Action item:
Copy out each line from the material where the word "eexists" is found.

Task inputs:
■ ■ ■ ■ ■ ■ ■

(** X10: [OnDestroy] registers the listeners one by one in the order given and
    acts on the provider alone (the request context and the clock are as
    before); with no listener it changes nothing, and registering two lists
    in two calls is registering their concatenation in one.  [UseDatabase]
    likewise leaves the request context as it was. *)
Theorem OnDestroy_registers_in_order (s : Sessions) (l1 l2 : list L) (db : D)
    (w : World P) :
  OnDestroy s [] w = Done tt w /\
  (exists w',
     OnDestroy s l1 w = Done tt w' /\
     (heap w', prov w') = registered l1 (heap w) (prov w) /\
     ctx w' = ctx w /\ clock w' = clock w /\ reads w' = reads w) /\
  OnDestroy s (l1 ++ l2) w = (OnDestroy s l1 ≫= fun _ => OnDestroy s l2) w /\
  (exists w',
     UseDatabase s db w = Done tt w' /\
     (heap w', prov w') = Registration.RegisterDatabase db (heap w) (prov w) /\
     ctx w' = ctx w).
Proof.
  split; [reflexivity|]. split; [|split].
  - eexists. split; [apply OnDestroy_run|].
    cbn [heap prov ctx clock reads]. repeat split.
    now destruct (registered l1 (heap w) (prov w)).
  - rewrite bind_run, !OnDestroy_run. cbn [heap prov ctx clock reads].
    unfold registered. rewrite foldl_app.
    now destruct (foldl _ (heap w, prov w) l1).
  - unfold UseDatabase, withProvider, unitProvider.
    destruct (Registration.RegisterDatabase db (heap w) (prov w)) as [h1 p1].
    eexists. repeat split.
Qed.

End RegisteringFacts.

(** ** The further facts on the sample requests *)

(** X1, on a first visit: a session is created, yet [Get] still finds none. *)
Lemma Start_keeps_request_state_witness :
  exists w',
    Start (RL := plainLayer) (PO := provider.ops) (sampleManager 0) [] firstVisit
      = Done 1%positive w' /\
    Get (ctx w') = None.
Proof.
  eexists. split; [reflexivity|].
  edestruct (Start_keeps_request_state (RL := plainLayer) (PO := provider.ops)
               (sampleManager 0) [] firstVisit) as (_ & _ & _ & HG); [reflexivity|].
  rewrite HG. reflexivity.
Defined.
(** * Band portal backend: donation workflow and subscriber registration

  A shallow embedding of the request handlers of

  - [routes/public.js]  ([POST /donate], [POST /webhook/mtn],
                         [POST /contact-message]),
  - [routes/admin.js]   ([PUT /donations/:id/status], [POST /register],
                         [POST /login], [DELETE /contact-message/:id]),
  - [routes/events.js]  ([POST /subscribe] and the events),
  - [routes/blogs.js], the donations router, [middleware/auth.js],
  - [utils/mtn.js]      ([createMtnPaymentRequest]),

  over an explicit model of the tables they touch.  Handlers are
  functions from a request and a store to a response and a store; the
  queries they issue run in a small error monad whose failures are the
  constraint violations of the tables, and an expression that throws is
  an expression without a value. *)

From Stdlib Require Import Ascii String ZArith NArith.
From stdpp Require Import base strings list gmap pretty.

Local Open Scope string_scope.
Local Open Scope list_scope.

(** ** JavaScript values and strings *)

Module JS.

(** The primitive values a parsed JSON body holds in a field, plus
    [Undefined] for a field that is absent.  Numbers are the integers a
    double holds exactly, up to 2^53 in magnitude, which print in plain
    decimal.  Strings are the byte strings of their UTF-8 encoding.  The
    arrays and objects of a body are the [json] values below. *)
Inductive value : Type :=
| Undefined
| Null
| Bool (b : bool)
| Num (n : Z)
| Str (s : string).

■ ■ ■ ■ ■ ■ ■

Exercise result:
  - eexists. split; [apply OnDestroy_run|].
    eexists. repeat split.
  eexists. split; [reflexivity|].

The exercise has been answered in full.